The $20m question: McLaren vs Palou finally lands in court
The long, messy breakup between McLaren and Alex Palou moved from paddock whispers to a London courtroom this week, as the team pursues around $20 million in damages from the multiple IndyCar champion over a contract he walked away from.
This is the bill, essentially, for a dream that never materialised. In 2022, Palou signed a three-year agreement that would have placed him in McLaren’s IndyCar programme and kept him firmly on the radar for an eventual Formula 1 seat. The move sparked that very public tug-of-war with Chip Ganassi Racing, who exercised an option to keep him for 2023. A compromise followed: Palou stayed put in IndyCar on a one-year deal while also serving as McLaren’s F1 reserve.

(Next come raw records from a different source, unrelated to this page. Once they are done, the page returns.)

Lemma hash_of_table op f d :
  length (garbage E) = 64%nat -> In (op, f) hash_table -> hash_of E op d = f d.
Proof.
  intros Hg Hin. cbn [In hash_table] in Hin.
  repeat destruct Hin as [Hin|Hin]; try contradiction; injection Hin as <- <-; unfold hash_of.
  - now apply CRIPEMD160_digest.
  - change (OP_SHA1 =? OP_RIPEMD160) with false. change (OP_SHA1 =? OP_SHA1) with true. cbv iota.
    pose proof (FinalizeLoop_Writes _ _ _ Sha1.output Sha1.Initialize
      Sha1.Transform1_fips1 length_WriteBE64 (garbage E) [d] Hg) as Ed.
    cbn [concat] in Ed. rewrite app_nil_r in Ed. exact Ed.
  - now apply CSHA256_digest.
  - change (CHash160_Finalize (garbage E) (CSHA256_Write (CSHA256_init (garbage E)) d) =
      spec_ripemd160 (fips_sha256 d)).
    unfold CHash160_Finalize. cbv zeta. rewrite CSHA256_digest by exact Hg. now apply CRIPEMD160_digest.
  - change (CHash256_Finalize (CHash256_Write (CSHA256_init (garbage E)) d) = fips_sha256 (fips_sha256 d)).
    apply CHash256_Finalize_repr.
    apply (Write_repr 64 Sha256.Transform1 ltac:(lia) ltac:(apply div64) Sha256.Initialize _ [] d).
    apply repr_init; [lia | exact Hg].
Qed.

(** the five hash opcodes replace the top element by the RIPEMD-160, SHA-1, SHA-256 or
    composed digest of the standards, whatever the hashers' buffers held, and refuse an empty
    stack. *)
Theorem hash_opcodes_correct (op : Z) (f : bytes -> bytes) (fExec : bool) (s : state) :
  length (garbage E) = 64%nat -> In (op, f) hash_table ->
  switch E op op fExec s =
  match stk s with
  | mkStacks [] _ _ _ => Err SCRIPT_ERR_INVALID_STACK_OPERATION
  | mkStacks (v :: r) alt c m =>
      let* x := push_back (mkStacks r alt (c - elem_size v) m) (f v) in Ok (Continue (set_stk s x))
  end.
Proof.
  intros Hg Hin. transitivity (let* x := op_hash E op (stk s) in Ok (Continue (set_stk s x))).
  { cbn [In hash_table] in Hin.
    repeat destruct Hin as [Hin|Hin]; try contradiction; injection Hin as <- _; reflexivity. }
  unfold op_hash. destruct (stk s) as [[|v r] alt c m]; [reflexivity|].
  rewrite need_enough by size_lia. tops. cbv zeta. rewrite pop_back_eq. cbn [obind].
  now rewrite (hash_of_table op f v Hg Hin).
Qed.
End Hashes.

(** ** Partial hashes *)

Lemma shl64_small b i : 0 <= b < 256 -> 0 <= i < 8 -> shl64 b (8 * i) = 2 ^ (8 * i) * b.
Proof.
  intros Hb Hi. unfold shl64. rewrite Z.shiftl_mul_pow2, Z.mul_comm by lia. apply u64_small.
  assert (2 ^ (8 * i) * 256 <= 2 ^ 64).
  { change 256 with (2 ^ 8). rewrite <- Z.pow_add_r by lia. apply Z.pow_le_mono_r; lia. }
  pose proof (Z.pow_pos_nonneg 2 (8 * i) ltac:(lia) ltac:(lia)). nia.
Qed.

(** The size is read as a little-endian integer; more than eight bytes shift too far. *)
Lemma partial_size_loop_spec l i acc :
  bytes_ok l -> 0 <= i -> 0 <= acc < 2 ^ (8 * i) ->
  partial_size_loop i l acc =
  if 8 <? i + len l then match l with [] => Ok acc | _ => Abort end else Ok (acc + 2 ^ (8 * i) * le_decode l).
Proof.
  intros Hl. revert i acc. induction Hl as [|b l Hb Hl IH]; intros i acc Hi Ha.
  - cbn [partial_size_loop le_decode]. destruct (_ <? _); [reflexivity|]. f_equal. lia.
  - cbn [partial_size_loop le_decode]. rewrite len_cons. pose proof (len_nonneg l).
    destruct (Z.leb_spec 64 (8 * i)).
    + destruct (Z.ltb_spec 8 (i + (1 + len l))); [reflexivity | lia].
    + rewrite shl64_small by (unfold is_byte in Hb; lia).
      assert (E2 : 2 ^ (8 * (i + 1)) = 2 ^ (8 * i) * 256).
      { replace (8 * (i + 1)) with (8 * i + 8) by lia. now rewrite Z.pow_add_r by lia. }
      pose proof (Z.pow_pos_nonneg 2 (8 * i) ltac:(lia) ltac:(lia)) as Hpos.
      unfold is_byte in Hb.
      rewrite (Z.mul_comm (2 ^ (8 * i)) b), <- (Z.shiftl_mul_pow2 b (8 * i)) by lia.
      rewrite lor_shiftl_add, IH by nia || lia.
      replace (i + 1 + len l) with (i + (1 + len l)) by lia.
      destruct (8 <? i + (1 + len l)) eqn:E8; [|f_equal; rewrite E2; lia].
      destruct l; [|reflexivity]. cbn in E8. apply Z.ltb_lt in E8. lia.
Qed.

Section Data.
Context {B : BIGNUM} (E : env B).

Lemma op_partial_hash_eq vchSize part vch r alt c m :
  bytes_ok vchSize ->
  op_partial_hash E (mkStacks (vchSize :: part :: vch :: r) alt c m) =
  if 8 <? len vchSize then Abort
  else
    let size := le_decode vchSize in
    let* h :=
      if len part =? 0 then
        fail_if negb (size =? len vch) with SCRIPT_ERR_INVALID_STACK_OPERATION ;;
        Ok (CSHA256_Finalize (CSHA256_Write (CSHA256_init (garbage E)) vch))
      else if len part <? 32 then Abort
      else Ok (CSHA256_Finalize (CSHA256_Write
             (CSHA256_partial (garbage E) part (WriteLE64 (u64 (size - len vch)))) vch)) in
    push_back (mkStacks r alt (c - elem_size vchSize - elem_size part - elem_size vch) m) h.
Proof.
  intros Hok. unfold op_partial_hash. rewrite need_enough by size_lia. tops.
  unfold pop3, pop2. rewrite !pop_back_eq. cbn [obind]. rewrite pop_back_eq. cbn [obind].
  rewrite pop_back_eq. cbn [obind]. rewrite partial_size_loop_spec by (auto; lia).
  change (0 + len vchSize) with (len vchSize). change (2 ^ (8 * 0)) with 1.
  destruct (Z.ltb_spec 8 (len vchSize)) as [H8|H8].
  - destruct vchSize; [cbn in H8; lia | reflexivity].
  - replace (0 + 1 * le_decode vchSize) with (le_decode vchSize) by lia. reflexivity.
Qed.

(** OP_PARTIAL_HASH given the compression state reached after whole blocks, the
    remaining bytes and the total size pushes the SHA-256 of the whole message, whatever
    the hasher's buffer held; given no state it hashes the bytes themselves and refuses a
    size that is not theirs. *)
Theorem partial_hash_correct (prefix vch vchSize : bytes) (r alt : list valtype) (c m : Z) :
  length (garbage E) = 64%nat -> bytes_ok vchSize -> len vchSize <= 8 ->
  (length prefix mod 64 = 0)%nat -> le_decode vchSize = len prefix + len vch ->
  op_partial_hash E (mkStacks
    (vchSize :: Sha256.output (Sha256.Transform Sha256.Initialize prefix (length prefix / 64)) :: vch :: r)
    alt c m) =
  push_back (mkStacks r alt (c - elem_size vchSize - 64 - elem_size vch) m) (fips_sha256 (prefix ++ vch)) /\
  op_partial_hash E (mkStacks (vchSize :: [] :: vch :: r) alt c m) =
  if len prefix =? 0 then
    push_back (mkStacks r alt (c - elem_size vchSize - 32 - elem_size vch) m) (fips_sha256 vch)
  else Err SCRIPT_ERR_INVALID_STACK_OPERATION.
Proof.
  intros Hg Hok H8 Hp Hs. pose proof (len_nonneg prefix). pose proof (len_nonneg vch).
  pose proof (le_decode_range vchSize Hok) as Hr.
  assert (2 ^ (8 * len vchSize) <= 2 ^ 64) by (apply Z.pow_le_mono_r; lia).
  rewrite !op_partial_hash_eq by assumption. cbv zeta. rewrite Hs.
  destruct (Z.ltb_spec 8 (len vchSize)); [lia|]. split.
  - set (part := Sha256.output _). assert (Hl : len part = 32) by (unfold len, part; now rewrite Sha256.length_output).
    rewrite Hl. change (32 =? 0) with false. change (32 <? 32) with false. cbn [obind].
    replace (len prefix + len vch - len vch) with (len prefix) by lia. rewrite u64_small by lia.
    unfold part at 2. rewrite CSHA256_partial_resumes by (auto; lia).
    replace (elem_size part) with 64 by (unfold elem_size, ELEMENT_OVERHEAD; lia). reflexivity.
  - change (len [] =? 0) with true. cbv iota. rewrite CSHA256_digest by assumption.
    change (elem_size []) with 32. unfold error_if.
    destruct (Z.eqb_spec (len prefix) 0) as [E0|E0], (Z.eqb_spec (len prefix + len vch) (len vch));
      try lia; reflexivity.
Qed.

(** ** Transaction data *)

(** What OP_PUSH_META pushes for each selector. *)
Definition meta_data (c : BaseSignatureChecker B) (tx : CTransaction) (i : CTxIn) (selector : Z)
    : outcome bytes :=
  if selector =? 1 then Ok (le_encode 4 (nVersion tx))
  else if selector =? 2 then Ok (le_encode 4 (nLockTime tx))
  else if selector =? 3 then Ok (le_encode 4 (len (vin tx)))
  else if selector =? 4 then Ok (le_encode 4 (len (vout tx)))
  else if selector =? 5 then getSha256Inputs c
  else if selector =? 6 then Ok (in_bytes i)
  else getSha256Outputs c.

Lemma WriteLE32_u32 z : WriteLE32 (u32 z) = le_encode 4 z.
Proof. unfold WriteLE32. rewrite u32_mod. apply (le_encode_mod 4). Qed.

Lemma op_push_meta_eq v r alt c m tx i :
  GetTx (checker E) = Some tx -> nth_error (vin tx) (Z.to_nat (u8 (GetnIn (checker E)))) = Some i ->
  op_push_meta E (mkStacks (v :: r) alt c m) =
  match v with
  | [] => Abort
  | [b] =>
      if (b <? 1) || (7 <? b) then Err SCRIPT_ERR_INVALID_STACK_OPERATION
      else
        let* d := meta_data (checker E) tx i b in
        push_back (mkStacks r alt (c - elem_size [b]) m) d
  | _ => Err SCRIPT_ERR_INVALID_STACK_OPERATION
  end.
Proof.
  intros Ht Hi. unfold op_push_meta. rewrite need_enough by size_lia. tops.
  destruct v as [|b [|b2 v]]; [reflexivity| |].
  - change (1 <? len [b]) with false. change (len [b] =? 1) with true.
    change (at_ [b] 0) with b. cbn [error_if andb]. destruct ((b <? 1) || (7 <? b)) eqn:Hb; [reflexivity|].
    cbn [error_if]. rewrite pop_back_eq. cbn [obind]. unfold push_meta, meta_data, with_tx.
    rewrite Ht, Hi, !WriteLE32_u32. zbool.
    destruct (Z.eqb_spec b 1), (Z.eqb_spec b 2), (Z.eqb_spec b 3), (Z.eqb_spec b 4), (Z.eqb_spec b 5),
      (Z.eqb_spec b 6); try reflexivity.
    + cbn [obind]. f_equal. unfold in_bytes, outpoint_bytes, WriteLE32. now rewrite app_assoc.
    + destruct (Z.eqb_spec b 7); [reflexivity | lia].
  - unfold error_if. rewrite !len_cons. pose proof (len_nonneg v).
    now destruct (Z.ltb_spec 1 (1 + (1 + len v))); [|lia].
Qed.

(** OP_PUSH_META with a one-byte selector between 1 and 7 pushes the named part of
    the transaction being checked.  The hashes of selectors 5 and 7 are the checker's.  Any
    other non-empty element is an error. *)
Theorem push_meta_correct (v : valtype) (r alt : list valtype) (c m : Z) (tx : CTransaction) (i : CTxIn) :
  GetTx (checker E) = Some tx -> nth_error (vin tx) (Z.to_nat (u8 (GetnIn (checker E)))) = Some i ->
  v <> [] ->
  op_push_meta E (mkStacks (v :: r) alt c m) =
  if (len v =? 1) && (1 <=? at_ v 0) && (at_ v 0 <=? 7) then
    let* d := meta_data (checker E) tx i (at_ v 0) in
    push_back (mkStacks r alt (c - 33) m) d
  else Err SCRIPT_ERR_INVALID_STACK_OPERATION.
Proof.
  intros Ht Hi Hv. rewrite (op_push_meta_eq v r alt c m tx i Ht Hi).
  destruct v as [|b [|b2 v]]; [easy| |].
  - change (len [b] =? 1) with true. change (at_ [b] 0) with b. change (elem_size [b]) with 33.
    cbn [andb]. now destruct (Z.ltb_spec b 1), (Z.ltb_spec 7 b), (Z.leb_spec 1 b), (Z.leb_spec b 7);
      cbn [orb andb]; try lia.
  - rewrite !len_cons. pose proof (len_nonneg v). now destruct (Z.eqb_spec (1 + (1 + len v)) 1); [lia|].
Qed.

(** C40: exactly which operands make the two new opcodes read out of bounds or shift too
    far, which the source does not check: an empty selector of OP_PUSH_META, a partial
    hash of 1 to 31 bytes and a size of more than eight bytes of OP_PARTIAL_HASH. *)
Theorem undefined_reads (v part vch : valtype) (r alt : list valtype) (c m : Z) (tx : CTransaction) (i : CTxIn) :
  GetTx (checker E) = Some tx -> nth_error (vin tx) (Z.to_nat (u8 (GetnIn (checker E)))) = Some i ->
  getSha256Inputs (checker E) <> Abort -> getSha256Outputs (checker E) <> Abort -> bytes_ok v ->
  (op_push_meta E (mkStacks (v :: r) alt c m) = Abort <-> v = []) /\
  (op_partial_hash E (mkStacks (v :: part :: vch :: r) alt c m) = Abort <->
   8 < len v \/ 0 < len part < 32).
Proof.
  intros Ht Hi Hin Hout Hv. split.
  - rewrite (op_push_meta_eq v r alt c m tx i Ht Hi).
    split; [|now intros ->]. destruct v as [|b [|b2 v]]; [auto| |discriminate].
    destruct (_ || _); [discriminate|]. intros H. exfalso. revert H. unfold meta_data.
    repeat match goal with |- context [if ?t then _ else _] => destruct t end;
      try destruct (getSha256Inputs (checker E)); try destruct (getSha256Outputs (checker E));
      cbn [obind]; rewrite ?push_back_eq; try destruct (m <? _); try discriminate; auto.
  - rewrite op_partial_hash_eq by assumption. cbv zeta.
    destruct (Z.ltb_spec 8 (len v)); [split; auto|]. pose proof (len_nonneg part).
    destruct (Z.eqb_spec (len part) 0) as [E0|E0]; [|destruct (Z.ltb_spec (len part) 32)].
    + split; [|lia]. unfold error_if. destruct (negb _); [discriminate|]. cbn [obind].
      rewrite push_back_eq. now destruct (m <? _).
    + cbn [obind]. split; [lia | auto].
    + split; [|lia]. cbn [obind]. rewrite push_back_eq. now destruct (m <? _).
Qed.
End Data.

(** ** Conditionals *)

Section Conditionals.
Context {B : BIGNUM} {PK : PubKeyOps} (E : env B).

(** What the six opcodes from OP_IF to OP_ENDIF do in a branch that is not executed. *)
Definition skipped_conds (op : Z) (vExec vElse : list bool) : option (list bool * list bool) :=
  if (op =? OP_IF) || (op =? OP_NOTIF) then Some (false :: vExec, false :: vElse)
  else if op =? OP_ELSE then
    match vExec, vElse with
    | e :: es, l :: ls => if l && utxo_after_genesis E then None else Some (negb e :: es, true :: ls)
    | _, _ => None
    end
  else if op =? OP_ENDIF then
    match vExec, vElse with _ :: es, _ :: ls => Some (es, ls) | _, _ => None end
  else if (op =? OP_VERIF) || (op =? OP_VERNOTIF) then
    if utxo_after_genesis E then Some (vExec, vElse) else None
  else Some (vExec, vElse).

McLaren, for its part, paid a reported $400,000 signing bonus in January 2023 as part of a longer-term commitment from 2024 to 2026. Then, the U-turn. Palou informed McLaren he wouldn’t honour the contract. CEO Zak Brown said at the time that the Spaniard had “no intention of honouring his contract with us in IndyCar or Formula 1.”
So here we are. McLaren isn’t asking a judge to make Palou race orange. It’s chasing money it says it lost because the deal collapsed — including the signing fee and what it claims were millions in commercial opportunities tied to Palou’s F1 testing programme. The figure being sought hovers around $20 million, with roughly $3.5 million said to have been expected from third-party partners.
Palou’s camp rejects the numbers and the narrative. In pre-trial filings and in court this week, his lawyers argued the alleged losses are inflated and, in any case, largely mitigated by McLaren’s own moves since. Their line is blunt: McLaren is trying to “take Mr Palou to the cleaners.”
At the heart of the disagreement is expectation versus reality. Palou’s side maintains the McLaren project sold him on a genuine pathway to F1. But that door didn’t open. With Lando Norris and Oscar Piastri signed on multi-year deals — both still with McLaren for 2025, per the current F1 entry list — there was no obvious seat to inherit. Palou chose to remain where he was winning.
He said as much back in 2023, speaking carefully with legal proceedings looming: the lure was Formula 1, but not at any cost. “The opportunity was great,” he admitted, “but there was nothing else there of, ‘You will have a car.’ Maybe if I was 20, I would have waited, but I’m not 20.” It was a candid acknowledgement that the F1 window is narrow and unforgiving.
From McLaren’s perspective, this is about more than a bruised ego. The team wants to underline that its driver contracts — across its platforms — have teeth. It invested in Palou, handed him reserve duties, lined up testing, introduced partners, and got burned when he stayed with Ganassi instead. Whether the court agrees that level of damage is worth eight figures is the entire game.
The case is set to run through November, with both Palou and Brown among those due to give evidence. Expect the usual behind-the-scenes emails and memos to be dragged into daylight, the kind that reveal how big teams pitch the F1 dream to elite talent. Expect, too, a few awkward questions about what constitutes a “pathway” when the main doors are bolted by long-term contracts.
In the wider F1 context, the timing is awkward but not irrelevant. McLaren enters 2025 with Norris and Piastri locked in, a pairing that leaves little oxygen for anyone outside — never mind an IndyCar champion with eyes on Europe. That’s not a criticism; that’s top-tier roster management in modern F1. But it is the practical ceiling Palou ran up against.
Strip the legal jargon away and the story is simple: a team sold a vision it believed in, a driver chased it until the fine print and the realities of the F1 market made it look more like a mirage, and now both want the other to pay for the fallout. The court will decide whose version carries the heavier weight.
However it lands, this fight is a cautionary tale for the next wave of crossover talent. The carrot of Formula 1 is as shiny as ever, but the stick — as McLaren is demonstrating in London — can be very expensive.